Twitter question from @LeeFlannery: "can you discuss how command line git for Win isn’t so scary – stop waiting for integrated VS tooling to use git." Paul talks about how the MSysGit makes things unnecessarily confusing by making you think you need to use the Bash prompt.
Twitter question from @JavierLozano: "Why use powershell instead of bash for a console client? What are the gains?" Keith explains how posh-git gives you a Windows native experience (e.g. Windows style file paths). Phil talks about how the posh-git tab extensions give you an IntelliSense-ish experience with Git. Keith explains that posh-git does things like keeps track of which file have been added, so you can autocomplete files you’re adding rather than have to type them out.
Scott K says that posh-git was slow when he tried to use it and asks if performance has been improved. Keith says that posh-git calls git status on every action to offer contextual tab expansions and explains how to disable that for faster performance.
Keith talks about installing posh-git using psget, and more advanced use by cloning the posh-git repo and customizing it. Jon asks why installing posh-git in command-line didn’t work in the PowerShell ISE, and Keith explains that there are separate profiles for PowerShell command line, PowerShell ISE, and the NuGet Package Manager prompt in Visual Studio.
Question from John Sheehan: "What are some of the other things outside of tooling that are impediments to Windows users adopting Git." Paul lists several: line endings, SSH keys, the MSysGit install, and the git commit using vi in compatibility mode.
Keith says that MSysGit isn’t Git for Windows, it’s Git for Linux developers on Windows – it doesn’t behave like Windows at all. Keith asks who runs MSysGit.

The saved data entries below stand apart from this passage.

(** X17: on a path under [\\wsl.localhost\Ubuntu\] without two further
    backslashes in a row, the two versions of [wsl_path] agree. *)
Theorem wsl_path_versions_agree (rest : string) :
  Py.occurs "\\" ("\" +:+ rest) = false →
  WslExec.wsl_path ("\\wsl.localhost\Ubuntu\" +:+ rest) =
  Ok (Main.wsl_path ("\\wsl.localhost\Ubuntu\" +:+ rest)).
Proof.
  intros Hrest.
  pose proof (main_wsl_path_normalizes ("\\wsl.localhost\Ubuntu\" +:+ rest)) as Hmain.
  change ("\\wsl.localhost\Ubuntu\" +:+ rest)
    with ("" +:+ "\\wsl" +:+ String "." ("localhost\Ubuntu" +:+ "\" +:+ rest))
    in Hmain at 2.
  rewrite sub_main_unc in Hmain; [|done|discriminate|done]. rewrite Hmain.
  unfold WslExec.wsl_path.
  change ("\\wsl.localhost\Ubuntu\" +:+ rest)
    with (WslExec.unc_prefix +:+ "Ubuntu" +:+ String Py.backslash rest).
  replace (Py.startswith "\\" _) with true by done.
  rewrite sub_unc; [done|done|].
  by apply (occurs_app_l "\\" "wsl.localhost\").
Qed.

Lemma wsl_path_versions_agree_witness :
  WslExec.wsl_path ("\\wsl.localhost\Ubuntu\" +:+ "home\me\a.rb") =
  Ok (Main.wsl_path ("\\wsl.localhost\Ubuntu\" +:+ "home\me\a.rb")).
Proof. apply wsl_path_versions_agree. reflexivity. Defined.

(** ** More on [run] of [main.py] *)

Section MainRunFacts.

Implicit Types (vars : gmap string string) (kwargs args : gmap string value).

(** What [run] of [main.py] hands on, step by step. *)
Lemma main_run_inv expand vars kwargs args :
  Main.run expand vars kwargs = Ok args →
  ∃ vars' l,
    Main.convert_variables Main.converted vars = Ok vars' ∧
    default (VList []) (expand vars' <$> kwargs !! "wsl_cmd") = VList l ∧
    let a0 : gmap string value := expand vars' <$> kwargs in
    let a1 := <["cmd" := VList (VStr "wsl" :: l)]> (delete "wsl_cmd" a0) in
    let a2 := match a1 !! "wsl_working_dir" with
              | Some wd => <["working_dir" := wd]> (delete "wsl_working_dir" a1)
              | None => a1
              end in
    match a2 !! "wsl_env" with
    | Some e => ∃ d, e = VDict d ∧
                     args = <["env" := VDict (Main.wsl_env VStr d)]> (delete "wsl_env" a2)
    | None => args = a2
    end.
Proof.
  unfold Main.run, Main.pop_default. intros Hrun.
  destruct (Main.convert_variables Main.converted vars) as [vars'|] eqn:Hconv; [|done].
  cbn [mbind result_bind] in Hrun.
  rewrite lookup_fmap in Hrun.
  destruct (default (VList []) (expand vars' <$> kwargs !! "wsl_cmd")) as [| | | |l|] eqn:Hc;
    try done.
  cbn [mbind result_bind] in Hrun.
  exists vars', l. split; [done|]. split; [done|]. cbn zeta.
  set (a1 := <["cmd":=VList (VStr "wsl" :: l)]> (delete "wsl_cmd" (expand vars' <$> kwargs))) in *.
  assert (∀ A (o : option A), bool_decide (is_Some o) = match o with Some _ => true | None => false end) as Hdec.
  { intros A [a|]; [by apply bool_decide_eq_true_2|].
    apply bool_decide_eq_false_2. by intros [? ?]. }
  rewrite !Hdec in Hrun.
  destruct (a1 !! "wsl_working_dir") as [wd|] eqn:Hwd;
    cbn [from_option id] in Hrun; cbv beta iota in Hrun.
  - set (a2 := <["working_dir":=wd]> (delete "wsl_working_dir" a1)) in *.
    destruct (a2 !! "wsl_env") as [e|] eqn:He;
      cbn [from_option id] in Hrun; cbv beta iota in Hrun;
      [|by injection Hrun as <-].
    destruct e; try done. injection Hrun as <-. by eexists.
  - destruct (a1 !! "wsl_env") as [e|] eqn:He;
      cbn [from_option id] in Hrun; cbv beta iota in Hrun; [|by injection Hrun as <-].
    destruct e; try done. injection Hrun as <-. by eexists.
Qed.

Lemma main_convert_variables_cons var l vars vars' :
  Main.convert_variables (var :: l) vars = Ok vars' →
  ∃ x, vars !! var = Some x ∧
       Main.convert_variables l (<[var := Main.wsl_path x]> vars) = Ok vars'.
Proof.
  cbn [Main.convert_variables]. unfold WslExec.lookup_var.
  destruct (vars !! var) as [x|]; [|done]. cbn [mbind result_bind].
  intros H. by exists x.
Qed.

Lemma main_convert_variables_frame l vars vars' k :
  Main.convert_variables l vars = Ok vars' → k ∉ l → vars' !! k = vars !! k.
Proof.
  revert vars. induction l as [|var l IH]; intros vars; [by intros [= ->]|].
  intros (x & _ & H)%main_convert_variables_cons [Hk Hl]%not_elem_of_cons.
  by rewrite (IH _ H Hl), lookup_insert_ne.
Qed.

Lemma main_convert_variables_written l vars vars' :
  NoDup l → Main.convert_variables l vars = Ok vars' →
  ∀ v, v ∈ l → ∃ x, vars !! v = Some x ∧ vars' !! v = Some (Main.wsl_path x).
Proof.
  revert vars. induction l as [|var l IH]; intros vars Hnd;
    [by intros _ v ?%elem_of_nil|].
  apply NoDup_cons in Hnd as [Hvar Hnd].
  intros (x & Hx & H)%main_convert_variables_cons v [->|Hv]%elem_of_cons.
  - exists x. split; [done|].
    by rewrite (main_convert_variables_frame _ _ _ _ H Hvar), lookup_insert_eq.
  - destruct (IH _ Hnd H v Hv) as (y & Hy & Hv'). exists y. split; [|done].
    rewrite lookup_insert_ne in Hy; [done|]. by intros ->.
Qed.

Lemma main_convert_variables_raises l vars x :
  Main.convert_variables l vars = Raise x → x = KeyError.
Proof.
  revert vars. induction l as [|var l IH]; intros vars; [done|].
  cbn [Main.convert_variables]. unfold WslExec.lookup_var.
  destruct (vars !! var) as [y|]; [|by intros [= <-]]. cbn [mbind result_bind].
  apply IH.
Qed.

Lemma main_convert_variables_returns l vars :
  NoDup l →
  returns (Main.convert_variables l vars) ↔ ∀ v, v ∈ l → is_Some (vars !! v).
Proof.
  revert vars. induction l as [|var l IH]; intros vars Hnd.
  { split; [by intros _ v ?%elem_of_nil|by exists vars]. }
  apply NoDup_cons in Hnd as [Hvar Hnd]. split.
  - intros [vars' (x & Hx & H)%main_convert_variables_cons] v [->|Hv]%elem_of_cons;
      [by exists x|].
    assert (is_Some (<[var := Main.wsl_path x]> vars !! v)) as Hs.
    { eapply IH; [done|by exists vars'|done]. }
    rewrite lookup_insert_ne in Hs; [done|]. by intros ->.
  - intros Hall. destruct (Hall var) as [x Hx]; [apply elem_of_cons; by left|].
    cbn [Main.convert_variables]. unfold WslExec.lookup_var. rewrite Hx.
    cbn [mbind result_bind]. apply IH; [done|].
    intros v Hv. rewrite lookup_insert_ne; [|by intros ->].
    apply Hall, elem_of_cons. by right.
Qed.

End MainRunFacts.

(** X18: where the four assignments at the head of [run] of [main.py]
    complete, each of [file], [file_path], [folder] and [project_path] holds
    the translation of its former value, which is lost, and every other
    variable is as it was. *)
Theorem main_convert_variables_overwrites (vars vars' : gmap string string) :
  Main.convert_variables Main.converted vars = Ok vars' →
  (∀ v, v ∈ Main.converted →
        ∃ x, vars !! v = Some x ∧ vars' !! v = Some (Main.wsl_path x)) ∧
  (∀ k, k ∉ Main.converted → vars' !! k = vars !! k).
Proof.
  intros H. split.
  - apply main_convert_variables_written; [|done]. unfold Main.converted. compute_done.
  - intros k Hk. by eapply main_convert_variables_frame.
Qed.

Lemma main_convert_variables_overwrites_witness :
  ∃ vars',
    Main.convert_variables Main.converted sample_variables = Ok vars' ∧
    vars' !! "folder" = Some "C:/proj" ∧
    vars' !! "packages" = Some "C:\Users\me\Packages".
Proof.
  assert (∃ vars', Main.convert_variables Main.converted sample_variables = Ok vars')
    as [vars' Hconv] by (eexists; vm_compute; reflexivity).
  exists vars'. split; [exact Hconv|].
  destruct (main_convert_variables_overwrites _ _ Hconv) as [Hw Hf].
  split.
  - destruct (Hw "folder" ltac:(compute_done)) as (x & Hx & ->).
    vm_compute in Hx. injection Hx as <-. reflexivity.
  - rewrite Hf by compute_done. reflexivity.
Defined.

Phil says there are a lot of conceptual obstacles to adoption, and says that he thinks it’s necessary to make it easier to do simple things without worrying about obscure and advanced options.
Jon talks about the frustrations in typing in the SSH passphrase and asks for suggestions. Paul talks about ssh-agent.
Jon asks for specifics about what Paul and Phil are working on. Paul say the idea is similar features to GitHub for Mac – not necessarily in design, but featureset.
Jon says that he likes how the TortoiseHg tooling shows the command-line version you could have typed when you perform operations in the GUI. Paul agrees that’s useful, and Keith points out that it’s available in Git Extensions.
Scott K says that he likes the built in Mercurial server and says it’d be nice if Git made it easier to run a Git repo on Windows. Paul says that it’s really easy to set that using a fileshare. Scott K says he uses that, but it’s not as discoverable as the Mercurial webserver. Keith talks about how setting up he’s seen this set up using per-user shares.
Twitter question from @jeremydmiller "Are you concerned that folks spend so much time debating and tweaking their Git workflow that they’ll forget to actually code?" Phil and Keith discuss two popular GitHub workflows: GitHub Flow and git-flow.
Twitter question from @kppullin "why must line endings be so painful!" Paul explains the source of the problem and how autocrlf tries to solve that, and there’s a general about how problems occur.
Keith talks about using gitattributes to do things like telling Git to use C# differencing with .cs files.
Jon asks finding good, non-hostile documentation. Scott K says that all the books focus on happy path documentation rather than useful stuff. Some useful online resources are listed, including Think Like (a) Git, The Git Parable, and ProGit.org.
Keith jokingly asks if we can talk about why Git is better than Mercurial. Jon takes the bait, and hilarity ensues.
There’s a long discussion about the usefulness of a clean history and the ability to accurately use "blame" to understand when a bug was introduced.
Things start to wrap up and K Scott asks for last thoughts. Paul mentions GitPad, which sets Notepad as your Git commit editor. Keith recommends Console2. Phil points out a neat hidden feature on GitHub – using T to get incremental search.